The Journal of Social Psychology, 1968, 74, 13-23. CHINESE-AMERICAN CHILD-REARING PRACTICES AND JUVENILE DELINQUENCY* ^- ^ Department of Psychology, Mount Holyoke College RICHARD T . SOLLENBERGER
Bunzel and her co-workers (2) have pointed out that the Chinese baby and young child are never put on a rigid schedule in regard to any biological function. They eat and sleep according to their needs and not according to the clock. The pattern of indulgence is borne out in the interviews and in the daily observations of life in Chinatown.

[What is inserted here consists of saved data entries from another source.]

(** When the included stake fits in the denominator the bonus fits in the pool. *)
Lemma quality_within_pool pool inc expected meets : is_u64 pool → 0 ≤ expected → Forall (λ ps : Hash64 * Z, is_u64 ps.2) inc → sumZ inc.*2 ≤ expected →
  sumZ (value <$> validator_quality_bonus_outputs pool inc expected meets) ≤ pool.
Proof.
  intros Hp He Hu Hs. destruct meets; [|unfold is_u64 in Hp; cbn; unfold sumZ; cbn; lia]. rewrite quality_outputs_eq.
  destruct (paid_outputs (λ ps : Hash64 * Z, proportional_share pool ps.2 expected) (λ ps, hash64_bytes ps.1) inc) as (Hsum & _ & _).
  { intros ps Hin. apply proportional_share_bound; [done | by rewrite Forall_forall in Hu; apply Hu | done]. }
  etransitivity; [exact Hsum|]. pose proof (shares_within_pool pool expected inc.*2 Hp He) as Hw.
  rewrite <- list_fmap_compose in Hw. apply Hw; [by apply Forall_fmap | done].
Qed.

(** A recipient at least as large as the denominator takes the whole pool. *)
Lemma quality_whole_pool pool inc expected : is_u64 pool → 0 < expected → Forall (λ ps : Hash64 * Z, is_u64 ps.2 ∧ expected ≤ ps.2) inc →
  sumZ (value <$> validator_quality_bonus_outputs pool inc expected true) = len inc * pool.
Proof.
  intros Hp He Hu. rewrite quality_outputs_eq. induction Hu as [|[h s] l [Hs Hle] Hl IH]; [done|]. cbn [omap list_omap fst snd] in *.
  assert (proportional_share pool s expected = pool) as ->.
  { rewrite proportional_share_eq by done. replace (Z.min s expected) with expected by lia. apply Z.div_mul. lia. }
  replace (Z.min pool U64_MAX) with pool by (unfold is_u64 in Hp; lia). unfold paid_output at 1. destruct (0 <? pool) eqn:Hz.
  - rewrite fmap_cons, sumZ_cons, IH. cbn [value]. rewrite length_cons. lia.
  - rewrite IH. unfold is_u64 in Hp. rewrite length_cons. nia.
Qed.

Lemma quality_floor_met inc expected phi : 0 ≤ phi ≤ 10000 → 0 ≤ expected ≤ inc → epoch_meets_quality_floor inc expected phi = true.
Proof. intros Hphi Hi. unfold epoch_meets_quality_floor, sat_mul128. apply Z.leb_le. assert (phi * expected ≤ inc * 10000) by nia. lia. Qed.
Lemma sum_bound (l : list (Hash64 * Z)) : Forall (λ ps, is_u64 ps.2) l → 0 ≤ sumZ l.*2 ≤ len l * U64_MAX.
Proof.
  induction 1 as [|ps l Hps Hl IH]; [unfold sumZ; cbn; lia|]. rewrite fmap_cons, sumZ_cons. unfold is_u64 in Hps. cbn [length]. lia.
Qed.
Lemma sumZ_member l z : Forall (λ z, 0 ≤ z) l → z ∈ l → z ≤ sumZ l.
Proof.
  induction 1 as [|a l Ha Hl IH]; [by intros ?%elem_of_nil|]. rewrite sumZ_cons. pose proof (sumZ_nonneg _ Hl).
  intros [->|Hin]%elem_of_cons; [lia|]. specialize (IH Hin). lia.
Qed.

(** C32. The deferred quality bonus can mint several pools. When a block
    finalises an epoch whose recipients each hold at least the stake the bonus
    divides by (bonds that became active after [E * epoch_length] but before
    the anchor they attested), each recipient is paid the whole accrued pool:
    the block mints as many pools as there are recipients. The comments promise
    that the outputs sum to at most one pool. *)
Theorem quality_bonus_overmints {E : Type} p w v daa range t :
  pos_v2_activation_daa_score p ≤ daa →
  @epochs_finalized_at E (parent_daa w) daa (Z.max (epoch_length_blocks p) 1) (finalization_depth p) = Ok (Some range) →
  crossed_tallies p w v daa range = [t] →
  is_u64 (quality_pool_accrued t) → 0 < expected_stake t → 0 ≤ stake_event_quality_floor_bps p ≤ 10000 →
  included t ≠ [] → len (included t) ≤ U32_MAX → Forall (λ ps, is_u64 ps.2 ∧ expected_stake t ≤ ps.2) (included t) →
  ∃ outs, @deferred_quality_bonus_outputs E p w v daa = Ok outs ∧
    sumZ (value <$> outs) = len (included t) * quality_pool_accrued t.
Proof.
  intros Hact Hr Ht Hq He Hphi Hne Hlen Hall. unfold deferred_quality_bonus_outputs.
  replace (daa <? pos_v2_activation_daa_score p) with false by lia. rewrite Hr. cbn [mbind outcome_bind]. rewrite Ht. cbn [quality_outputs].
  assert (Forall (λ ps : Hash64 * Z, is_u64 ps.2) (included t)) as Hu by (eapply Forall_impl; [exact Hall|]; by intros ? [? ?]).
  pose proof (sum_bound _ Hu) as Hsum.
  assert (Forall (λ z, 0 ≤ z) (included t).*2) as Hnn by (apply Forall_fmap; eapply Forall_impl; [exact Hu|]; unfold is_u64; cbn; lia).
  rewrite sum128_Ok; [| done | done | unfold U128_MAX, U64_MAX, U32_MAX in *; nia]. cbn [mbind outcome_bind].
  rewrite quality_floor_met; [| done |].
  - eexists. split; [done|]. rewrite app_nil_r. by apply quality_whole_pool.
  - split; [lia|]. destruct (included t) as [|[h s] l] eqn:Hi; [done|]. apply Forall_cons in Hall as [[_ Hs] _]. cbn in Hs.
    etransitivity; [exact Hs|]. rewrite Z.add_0_l. apply sumZ_member; [done|]. by left.
Qed.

The lack of concern with bedtime is corroborated by the observation that one sees in Chinese restaurants, even quite late in the evening, families with their small children. This observer, standing on a busy corner one evening, counted 17 small children pass him from 10:30 p.m. to 10:45 p.m. The child is disciplined, but the punishment generally used is withdrawal from the social life of the family, or the deprivation of special privileges or objects, rather than physical punishment. Very rarely, if ever, is the child ridiculed. No mother reported that this form of discipline was used by the father, and very few of the mothers themselves resorted to it. The rather gentle treatment of the first years probably builds up a feeling of security and confidence in the child, which may effectively counteract or reduce the frustrations of rigid discipline later on. The tolerant attitude toward training the young child is best expressed by the statement of Bunzel’s informant: “A child under 3 years does not understand things, at 3 or 4 they understand but forget things quickly, but by 6 years of age their memory for commands and prohibitions is good enough so that demands can be, and are, more rigidly enforced”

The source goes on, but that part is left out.